Items listed in a dataset:
(* ===== verification/Memory.v ===== *)
(** * Ownership of the memory of configurations and states

    The functions that free a configuration, a state and what they point to
    (src/src/state.c, oci-config.c, networking.c, mount.c, annotation.c,
    namespace.c, pod.c, proxy.c, logging.c, network.c), the transfer of parts of
    a state to a configuration, and the commands around them.

    A structure is a value that holds the addresses of the blocks it points to,
    its own included.  A function gives the sequence of its accesses to them:
    [Read] for a block that is looked at or changed in place, [Free] for a block
    given back.  An access to a block that is not allocated has no result, so
    that a run with a result has neither a double free nor a use after free.

    The blocks that a function allocates for itself and does not store in one of
    the structures (JSON objects, messages) are not part of it.  The flags and the
    character arrays inside a block, and the results of the calls to the system, are
    arguments. *)

From S2P Require Import Prelude.

Set Warnings "-register-all".

Definition ptr : Type := option Z.

Inductive mop := Read (a : Z) | Free (a : Z).

(** The blocks allocated after the accesses. *)
Fixpoint run_mops (l : list mop) (h : gset Z) : option (gset Z) :=
  match l with
  | [] => Some h
  | Read a :: l => if decide (a ∈ h) then run_mops l h else None
  | Free a :: l => if decide (a ∈ h) then run_mops l (h ∖ {[a]}) else None
  end.

Definition g_free_if_set (p : ptr) : list mop := match p with Some a => [Free a] | None => [] end.

(** [gchar **], [NULL] terminated: the strings, then the vector. *)
Record strv := Strv { sv_self : Z; sv_strings : list Z }.
Definition g_strfreev (v : strv) : list mop := Read (sv_self v) :: (Free <$> sv_strings v) ++ [Free (sv_self v)].
Definition strv_free_if_set (v : option strv) : list mop := match v with Some v => g_strfreev v | None => [] end.

(** [GSList]: each cell with its data.  All the data are freed before the
    cells. *)
Definition gslist (A : Type) : Type := list (Z * A).
Definition g_slist_free_full {A} (destroy : A -> list mop) (l : gslist A) : list mop :=
  mjoin ((fun c => Read c.1 :: destroy c.2) <$> l) ++ (Free ∘ fst <$> l).

(** A structure that is freed after what its fields point to. *)
Definition free_struct (self : Z) (fields : list mop) : list mop := Read self :: fields ++ [Free self].

(** ** Structures and their functions *)

Record mount_p := MountP {
  mp_self : Z; mp_fsname : ptr; mp_dir : ptr; mp_type : ptr; mp_opts : ptr; mp_directory_created : ptr
}.
Definition cc_oci_mount_free (m : mount_p) : list mop :=
  free_struct (mp_self m)
    (g_free_if_set (mp_fsname m) ++ g_free_if_set (mp_dir m) ++ g_free_if_set (mp_type m)
     ++ g_free_if_set (mp_opts m) ++ g_free_if_set (mp_directory_created m)).
Definition cc_oci_mounts_free_all (l : gslist mount_p) : list mop := g_slist_free_full cc_oci_mount_free l.

Record annotation_p := AnnotationP { ap_self : Z; ap_key : ptr; ap_value : ptr }.
Definition cc_oci_annotation_free (a : annotation_p) : list mop :=
  free_struct (ap_self a) (g_free_if_set (ap_key a) ++ g_free_if_set (ap_value a)).
Definition cc_oci_annotations_free_all (l : gslist annotation_p) : list mop := g_slist_free_full cc_oci_annotation_free l.

Record ns_p := NsP { np_self : Z; np_path : ptr }.
Definition cc_oci_ns_free (n : ns_p) : list mop := free_struct (np_self n) (g_free_if_set (np_path n)).

Record hook_p := HookP { hp_self : Z; hp_args : option strv; hp_env : option strv }.
Definition cc_oci_hook_free (h : hook_p) : list mop :=
  free_struct (hp_self h) (strv_free_if_set (hp_args h) ++ strv_free_if_set (hp_env h)).

Record pod_p := PodP { pp_self : Z; pp_sandbox_name : ptr }.
Definition cc_pod_free (p : option pod_p) : list mop :=
  match p with Some p => free_struct (pp_self p) (g_free_if_set (pp_sandbox_name p)) | None => [] end.

(** The socket is an object with one reference. *)
Record proxy_p := ProxyP { xp_self : Z; xp_socket : ptr; xp_ctl : ptr; xp_tty : ptr; xp_console : ptr }.
Definition proxy_paths_free (p : proxy_p) : list mop :=
  g_free_if_set (xp_ctl p) ++ g_free_if_set (xp_tty p) ++ g_free_if_set (xp_console p).
Definition cc_proxy_free (p : option proxy_p) : list mop :=
  match p with
  | Some p => free_struct (xp_self p) (proxy_paths_free p ++ g_free_if_set (xp_socket p))
  | None => []
  end.

Record vm_p := VmP { vp_self : Z; vp_kernel_params : ptr }.
Definition vm_free (v : option vm_p) : list mop :=
  match v with Some v => free_struct (vp_self v) (g_free_if_set (vp_kernel_params v)) | None => [] end.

PROBLEM DESCRIPTION:
Write out the records. Leave nothing out and change nothing.

WRITTEN SOLUTION:
(* ===== verification/Memory.v ===== *)
(** * Ownership of the memory of configurations and states

    The functions that free a configuration, a state and what they point to
    (src/src/state.c, oci-config.c, networking.c, mount.c, annotation.c,
    namespace.c, pod.c, proxy.c, logging.c, network.c), the transfer of parts of
    a state to a configuration, and the commands around them.

    A structure is a value that holds the addresses of the blocks it points to,
    its own included.  A function gives the sequence of its accesses to them:
    [Read] for a block that is looked at or changed in place, [Free] for a block
    given back.  An access to a block that is not allocated has no result, so
    that a run with a result has neither a double free nor a use after free.

    The blocks that a function allocates for itself and does not store in one of
    the structures (JSON objects, messages) are not part of it.  The flags and the
    character arrays inside a block, and the results of the calls to the system, are
    arguments. *)

From S2P Require Import Prelude.

Set Warnings "-register-all".

Definition ptr : Type := option Z.

Inductive mop := Read (a : Z) | Free (a : Z).

(** The blocks allocated after the accesses. *)
Fixpoint run_mops (l : list mop) (h : gset Z) : option (gset Z) :=
  match l with
  | [] => Some h
  | Read a :: l => if decide (a ∈ h) then run_mops l h else None
  | Free a :: l => if decide (a ∈ h) then run_mops l (h ∖ {[a]}) else None
  end.

Definition g_free_if_set (p : ptr) : list mop := match p with Some a => [Free a] | None => [] end.

(** [gchar **], [NULL] terminated: the strings, then the vector. *)
Record strv := Strv { sv_self : Z; sv_strings : list Z }.
Definition g_strfreev (v : strv) : list mop := Read (sv_self v) :: (Free <$> sv_strings v) ++ [Free (sv_self v)].
Definition strv_free_if_set (v : option strv) : list mop := match v with Some v => g_strfreev v | None => [] end.

(** [GSList]: each cell with its data.  All the data are freed before the
    cells. *)
Definition gslist (A : Type) : Type := list (Z * A).
Definition g_slist_free_full {A} (destroy : A -> list mop) (l : gslist A) : list mop :=
  mjoin ((fun c => Read c.1 :: destroy c.2) <$> l) ++ (Free ∘ fst <$> l).

(** A structure that is freed after what its fields point to. *)
Definition free_struct (self : Z) (fields : list mop) : list mop := Read self :: fields ++ [Free self].

(** ** Structures and their functions *)

Record mount_p := MountP {
  mp_self : Z; mp_fsname : ptr; mp_dir : ptr; mp_type : ptr; mp_opts : ptr; mp_directory_created : ptr
}.
Definition cc_oci_mount_free (m : mount_p) : list mop :=
  free_struct (mp_self m)
    (g_free_if_set (mp_fsname m) ++ g_free_if_set (mp_dir m) ++ g_free_if_set (mp_type m)
     ++ g_free_if_set (mp_opts m) ++ g_free_if_set (mp_directory_created m)).
Definition cc_oci_mounts_free_all (l : gslist mount_p) : list mop := g_slist_free_full cc_oci_mount_free l.

Record annotation_p := AnnotationP { ap_self : Z; ap_key : ptr; ap_value : ptr }.
Definition cc_oci_annotation_free (a : annotation_p) : list mop :=
  free_struct (ap_self a) (g_free_if_set (ap_key a) ++ g_free_if_set (ap_value a)).
Definition cc_oci_annotations_free_all (l : gslist annotation_p) : list mop := g_slist_free_full cc_oci_annotation_free l.

Record ns_p := NsP { np_self : Z; np_path : ptr }.
Definition cc_oci_ns_free (n : ns_p) : list mop := free_struct (np_self n) (g_free_if_set (np_path n)).

Record hook_p := HookP { hp_self : Z; hp_args : option strv; hp_env : option strv }.
Definition cc_oci_hook_free (h : hook_p) : list mop :=
  free_struct (hp_self h) (strv_free_if_set (hp_args h) ++ strv_free_if_set (hp_env h)).

Record pod_p := PodP { pp_self : Z; pp_sandbox_name : ptr }.
Definition cc_pod_free (p : option pod_p) : list mop :=
  match p with Some p => free_struct (pp_self p) (g_free_if_set (pp_sandbox_name p)) | None => [] end.

(** The socket is an object with one reference. *)
Record proxy_p := ProxyP { xp_self : Z; xp_socket : ptr; xp_ctl : ptr; xp_tty : ptr; xp_console : ptr }.
Definition proxy_paths_free (p : proxy_p) : list mop :=
  g_free_if_set (xp_ctl p) ++ g_free_if_set (xp_tty p) ++ g_free_if_set (xp_console p).
Definition cc_proxy_free (p : option proxy_p) : list mop :=
  match p with
  | Some p => free_struct (xp_self p) (proxy_paths_free p ++ g_free_if_set (xp_socket p))
  | None => []
  end.

Record vm_p := VmP { vp_self : Z; vp_kernel_params : ptr }.
Definition vm_free (v : option vm_p) : list mop :=
  match v with Some v => free_struct (vp_self v) (g_free_if_set (vp_kernel_params v)) | None => [] end.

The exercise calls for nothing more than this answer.